Interactive Web
Response System (IRT/IWRS)
IRT/IWRS enables well-organized, systematized drug supply between different investigation sites, reducing drug wastage to a bare minimum and proactively handling complex randomization procedures for single-arm, large multi-arm, and multi-centred studies.
Solution Offerings
Randomization
Dynamic Adaptive Randomization helps to avoid imbalance of covariates across subjects, resulting in balanced Treatment Assignment within covariate profiles irrespective of sample sizes. This adaptive randomization procedure uses accrued information from past treatment assignments and subject covariate values to select the probability of future treatment assignments and balance them.
Subject Management
Patients Handling functionality of our Clinical Trial Platform provides Subject Screening and Enrolment, Visit Management, IP dispensing and receipt, Unblinding, Withdrawal and Completion tools to manage subjects efficiently. Different Subject statuses — from screening to study completion — can be monitored seamlessly. This enables Sites to reach the Study Enrolment and Completion targets according to planned timelines.
Sites
Management
You can register, configure, and manage investigation sites on our platform with ease.

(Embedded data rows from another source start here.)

(** * interLink SLURM sidecar: script synthesis, job registry, status polling

    A shallow embedding of the Go package [slurm] (aux.go and the Submit and
    Status handlers).  Go strings are byte strings ([string]); the registry
    [map[string]*JidStruct] is a [gmap string JidStruct] whose missing keys
    stand for the nil pointer a Go map lookup yields; the filesystem, the
    clock and the external commands are an explicit world threaded through
    every operation. *)

From Stdlib Require Import ZArith Strings.Ascii.
From stdpp Require Import base strings gmap list.

Local Open Scope Z_scope.

(** ** Go strings *)

Module Strings.

Definition nl : string := String "010"%char EmptyString.
Definition dquote : string := String "034"%char EmptyString.

Definition byte_eqb (a b : ascii) : bool := bool_decide (a = b).

(** [strings.HasPrefix(s, p)] *)
Fixpoint HasPrefix (s p : string) : bool :=
  match p with
  | EmptyString => true
  | String c p' =>
      match s with
      | EmptyString => false
      | String d s' => byte_eqb c d && HasPrefix s' p'
      end
  end.

(** [strings.HasSuffix(s, suffix)] *)
Fixpoint HasSuffix (s suffix : string) : bool :=
  bool_decide (s = suffix) ||
  match s with
  | EmptyString => false
  | String _ s' => HasSuffix s' suffix
  end.
(** X3.  [Layer.start] realizes bottom-up.  When it succeeds on a layer that
    was not realized, the layer's own [LayerCreate] is the last event and
    everything before it concerns older layers; the request carries the
    client id, the layer's tag, commands and context files, and one base
    layer entry per entry of [base_layers], in the order of the dict, with
    the docker tag and the id that is cached for that base layer; the id of
    the response is returned and cached. *)
Theorem layer_start_creates_bases_first client fuel a l w id w' :
  dag w → layer_store w !! a = Some l → layer_id l = None →
  Layer.start fuel client a w = Some (Ok id, w') →
  ∃ evs bls resp,
    new_events w w' =
      evs ++ [EvLayerCreate a {| lcq_client_id := client_id client;
                                 lcq_layer := Layer.layer_definition l bls |} (Ok resp)] ∧
    Forall (λ e, ∃ s q o, e = EvLayerCreate s q o ∧ s < a) evs ∧
    map bl_docker_tag bls = map fst (base_layers l) ∧
    Forall2 (λ (p : string * addr) bl, cached w' p.2 = Some (bl_layer_id bl))
      (base_layers l) bls ∧
    id = lcr_layer_id resp ∧ cached w' a = Some id.
Proof.
  intros Hd El Hid Hrun. destruct fuel as [|fuel]; [done|].
  destruct (start_counts client _ _ _ _ _ Hd Hrun) as [_ Hca].
  destruct (start_unrealized client fuel a l w (Ok id) w' Hd El Hid Hrun)
    as [(e & He & _)|(bls & w1 & Hs & Hc & Hr & El1 & Hout)]; [done|].
  cbv zeta in Hout.
  destruct (LayerCreate (stub client) (trace w1) _) as [resp|e1] eqn:Eout;
    destruct Hout as [Hres ->]; [|done].
  injection Hres as ->.
  exists (new_events w w1), bls, resp.
  assert (world_le w1 (set_layer a (with_layer_id (Some (lcr_layer_id resp)) l)
            (log (EvLayerCreate a {| lcq_client_id := client_id client;
                                     lcq_layer := Layer.layer_definition l bls |}
                    (Ok resp)) w1))) as Hle.
  { eapply (sound_create a l (lcr_layer_id resp)); eauto. }
  split.
  { rewrite (new_events_trans w w1 _); [|apply world_le_events, Hs|by apply world_le_events].
    f_equal. by apply new_events_app. }
  split; [apply Hs|].
  destruct (resolved_tags_ids w1 _ _ Hr) as [Ht Hf]. split; [done|]. split; [|done].
  eapply Forall2_impl; [exact Hf|]. intros p bl Hp. by eapply world_le_cached.
Qed.

Lemma layer_start_creates_bases_first_witness :
  ∃ w' evs bls resp,
    Layer.start 2 (client_of (server nothing_exists [])) 1 sharing_world =
      Some (Ok "la-1", w') ∧
    new_events sharing_world w' =
      evs ++ [EvLayerCreate 1
                {| lcq_client_id := "cl-1";
                   lcq_layer := Layer.layer_definition
                     (new_layer None [("base", 0)] ["FROM base"; "RUN make left"]) bls |}
                (Ok resp)] ∧
    map bl_docker_tag bls = ["base"].
Proof.
  eexists.
  destruct (layer_start_creates_bases_first (client_of (server nothing_exists [])) 2 1
              (new_layer None [("base", 0)] ["FROM base"; "RUN make left"])
              sharing_world "la-1" _ (dag_check_sound sharing_world eq_refl)
              eq_refl eq_refl eq_refl)
    as (evs & bls & resp & Hev & _ & Ht & _).
  exists evs, bls, resp. split; [reflexivity|]. split; [exact Hev|exact Ht].
Defined.

(** X4.  [Layer.start] raises only when a [LayerCreate] fails: the failed
    call is the last event, its error is the one raised (nothing is caught
    and nothing is tried after it), and the layer that was started is left
    as it was. *)
Theorem layer_start_raises_last_rpc_error client fuel a w e w' :
  dag w → Layer.start fuel client a w = Some (Raise e, w') →
  (∃ s q, last (new_events w w') = Some (EvLayerCreate s q (Raise e)) ∧ s ≤ a) ∧
  layer_store w' !! a = layer_store w !! a.
Proof.
  intros Hd Hrun.
  destruct (start_raise client fuel a w e w' Hd Hrun) as (s & q & Hlast).
  destruct (start_sound client fuel a w _ w' Hd Hrun) as [Hle [_ Hev]].
  split.
  - exists s, q. split; [done|].
    rewrite Forall_forall in Hev.
    destruct (Hev _ (last_Some_elem_of _ _ Hlast)) as (s' & q' & o' & [= <- _ _] & Hlt). lia.
  - destruct fuel as [|fuel]; [done|].
    destruct (layer_store w !! a) as [l|] eqn:El; [|by simpl in Hrun; rewrite El in Hrun].
    destruct (layer_id l) as [id0|] eqn:Hid.
    { simpl in Hrun. by rewrite El, Hid in Hrun. }
    destruct (start_unrealized client fuel a l w (Raise e) w' Hd El Hid Hrun)
      as [(e0 & _ & Hs)|(bls & w1 & Hs & _ & _ & El1 & Hout)].
    + destruct Hs as (_ & Hloc & _). rewrite Hloc; [done|lia].
    + cbv zeta in Hout. destruct (LayerCreate _ _ _); destruct Hout as [Hres ->]; [done|].
      exact El1.
Qed.

Lemma layer_start_raises_last_rpc_error_witness :
  last (new_events sharing_world after_failed_start) =
    Some (EvLayerCreate 1
            {| lcq_client_id := "cl-1";
               lcq_layer := Layer.layer_definition
                 (new_layer None [("base", 0)] ["FROM base"; "RUN make left"])
                 [{| bl_docker_tag := "base"; bl_layer_id := "la-0" |}] |}
            (Raise (RpcError "deadline exceeded"))) ∧
  layer_store after_failed_start !! 1 = layer_store sharing_world !! 1.
Proof.
  destruct (layer_start_raises_last_rpc_error (client_of flaky_server) 2 1 sharing_world
              (RpcError "deadline exceeded") after_failed_start
              (dag_check_sound sharing_world eq_refl) eq_refl) as [_ Hsame].
  split; [reflexivity|exact Hsame].
Defined.

Section LayerFuel.

Variable client : Client.

Lemma start_base_layers_mono (rec rec' : addr → World → option (Res string * World)) :
  (∀ b w res, rec b w = Some res → rec' b w = Some res) →
  ∀ items acc w res,
    Layer.start_base_layers rec items acc w = Some res →
    Layer.start_base_layers rec' items acc w = Some res.
Proof.
  intros Hrec. induction items as [|[t b] items IH]; intros acc w res; [done|].
  rewrite !start_base_layers_cons.
  destruct (rec b w) as [[[id|e] w1]|] eqn:E; [| |done].
  - rewrite (Hrec _ _ _ E). apply IH.
  - by rewrite (Hrec _ _ _ E).
Qed.

(** More fuel does not change a result. *)
Lemma start_fuel_S fuel :
  ∀ a w res, Layer.start fuel client a w = Some res →
             Layer.start (S fuel) client a w = Some res.
Proof.
  induction fuel as [|fuel IH]; intros a w res; [done|].
  intros Hrun. simpl in Hrun.
  change (Layer.start (S (S fuel)) client a w) with
    (match layer_store w !! a with
     | None => None
     | Some l =>
         match layer_id l with
         | Some id => Some (Ok id, w)
         | None =>
             match Layer.start_base_layers (Layer.start (S fuel) client)
                     (base_layers l) [] w with
             | None => None
             | Some (Raise e, w1) => Some (Raise e, w1)
             | Some (Ok base_layers, w1) =>
                 match layer_store w1 !! a with
                 | None => None
                 | Some l1 =>
                     let request :=
                       {| lcq_client_id := client_id client;
                          lcq_layer := Layer.layer_definition l1 base_layers |} in
                     let out := LayerCreate (stub client) (trace w1) request in
                     let w2 := log (EvLayerCreate a request out) w1 in
                     match out with
                     | Raise e => Some (Raise e, w2)
                     | Ok response =>
                         Some (Ok (lcr_layer_id response),
                               set_layer a (with_layer_id (Some (lcr_layer_id response)) l1) w2)
                     end
                 end
             end
         end
     end).
  destruct (layer_store w !! a) as [l|]; [|done].
  destruct (layer_id l); [done|].
  destruct (Layer.start_base_layers (Layer.start fuel client) _ _ _) as [res1|] eqn:Eloop;
    [|done].
  by rewrite (start_base_layers_mono _ _ IH _ _ _ _ Eloop).
Qed.

Lemma start_fuel_le fuel fuel' a w res :
  fuel ≤ fuel' → Layer.start fuel client a w = Some res →
  Layer.start fuel' client a w = Some res.
Proof.
  induction 1 as [|fuel' Hle IH]; [done|]. intros Hrun. by apply start_fuel_S, IH.
Qed.

End LayerFuel.

(** X5.  On a DAG store [Layer.start] returns: for a layer at address [a]
    the recursion is at most [a + 1] calls deep, and the outcome (the id or
    the error, and the world) is the same for every bound above that. *)
Theorem layer_start_returns client a w :
  dag w → a < length (layer_store w) →
  ∃ r w', ∀ fuel, a < fuel → Layer.start fuel client a w = Some (r, w').
Proof.
  intros Hd Hlen.
  destruct (start_total client (S a) a w Hd Hlen ltac:(lia)) as [[r w'] Hrun].
  exists r, w'. intros fuel Hfuel. eapply start_fuel_le; [|exact Hrun]. lia.
Qed.

Lemma layer_start_returns_witness :
  ∃ r w', ∀ fuel, 2 < fuel →
    Layer.start fuel (client_of flaky_server) 2 sharing_world = Some (r, w').
Proof.
  apply (layer_start_returns (client_of flaky_server) 2 sharing_world
           (dag_check_sound sharing_world eq_refl)).
  simpl. lia.
Defined.

(** * Where the errors of [start] come from *)

Section Explained.

Lemma calm_app evs1 evs2 : calm evs1 → calm evs2 → calm (evs1 ++ evs2).
Proof. apply Forall_app_2. Qed.

Lemma calm_one ev : failure_of ev = None → calm [ev].
Proof. intros H. by repeat constructor. Qed.

Lemma explained_prepend {A} (r : Res A) evs1 evs2 :
  calm evs1 → explained r evs2 → explained r (evs1 ++ evs2).
Proof.
  intros Hq [[Hq2 Hr]|(evs0 & ev & e & -> & Hq0 & Hf & ->)].
  - left. split; [by apply calm_app|]. destruct r as [a|e]; [done|].
    destruct Hr as (evs0 & ev & -> & Hk). exists (evs1 ++ evs0), ev.
    by rewrite app_assoc.
  - right. exists (evs1 ++ evs0), ev, e. rewrite app_assoc. repeat split; try done.
    by apply calm_app.
Qed.

Lemma explained_ok_calm {A} (a : A) evs : explained (Ok a) evs → calm evs.
Proof. by intros [[Hq _]|(? & ? & ? & _ & _ & _ & ?)]. Qed.

Lemma explained_ok {A} (a : A) evs : calm evs → explained (Ok a) evs.
Proof. by left. Qed.

Lemma explained_failure {A} (r : Res A) ev e :
  failure_of ev = Some e → r = Raise e → explained r [ev].
Proof. intros Hf ->. right. exists [], ev, e. repeat split; try done. constructor. Qed.

Lemma explained_raise {A B} e evs :
  explained (Raise e : Res A) evs → explained (Raise e : Res B) evs.
Proof.
  intros [[Hq Hr]|(evs0 & ev & e' & -> & Hq0 & Hf & [= ->])]; [by left|].
  right. by exists evs0, ev, e'.
Qed.

(** A failure among the events is the last event and the result. *)
Lemma explained_elem {A} (r : Res A) evs ev e :
  explained r evs → ev ∈ evs → failure_of ev = Some e →
  r = Raise e ∧ last evs = Some ev.
Proof.
  intros [[Hq _]|(evs0 & ev' & e' & -> & Hq0 & Hf & ->)] Hin He.
  - unfold calm in Hq. rewrite Forall_forall in Hq. specialize (Hq ev Hin). congruence.
  - apply elem_of_app in Hin as [Hin|Hin].
    + unfold calm in Hq0. rewrite Forall_forall in Hq0. specialize (Hq0 ev Hin). congruence.
    + apply list_elem_of_singleton in Hin as ->. rewrite last_snoc.
      split; [congruence|done].
Qed.

(** An error has its cause in the last event. *)
Lemma explained_cause {A} (r : Res A) evs e :
  explained r evs → r = Raise e →
  ∃ ev, last evs = Some ev ∧ (failure_of ev = Some e ∨ key_error_cause ev e).
Proof.
  intros Hex ->. destruct Hex as [[Hq Hr]|(evs0 & ev' & e' & -> & Hq0 & Hf & [= ->])].
  - destruct Hr as (evs0 & ev & -> & Hk). exists ev. rewrite last_snoc. split; [done|by right].
  - exists ev'. rewrite last_snoc. split; [done|]. by left.
Qed.

End Explained.

Section MountExplained.

Context (env : Env).

Lemma get_files_next_explained pending tr r pending' tr' :
  Mount.get_files_next env pending tr = (r, pending', tr') →
  ∃ evs, tr' = tr ++ evs ∧ explained r evs.
Proof.
  unfold Mount.get_files_next. destruct pending as [|[f rel] rest].
  - intros [= <- <- <-]. exists []. rewrite app_nil_r. split; [done|]. left.
    split; [constructor|done].
  - destruct (open_read env tr f) as [data|e] eqn:E; intros [= <- <- <-].
    + eexists. split; [done|]. apply explained_ok. by apply calm_one.
    + eexists. split; [done|]. by eapply explained_failure.
Qed.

Our Site Management tool enables clinical research monitors to activate, deactivate, and reactivate the sites based on study-specific requirements and site performance metrics.
Clinical Supplies
Management
SyMetric Platform with robust IP supply management functionality allows drug supply manager to tightly control the supplies sent to Sites, adjust supply strategies for Sites based on the remaining treatment arms and new ratios. SyMetric Platform can enable on-demand labeling and shipping strategy, further reducing supply waste on adaptive trials, thus reducing the costs of IP in a Clinical Trial.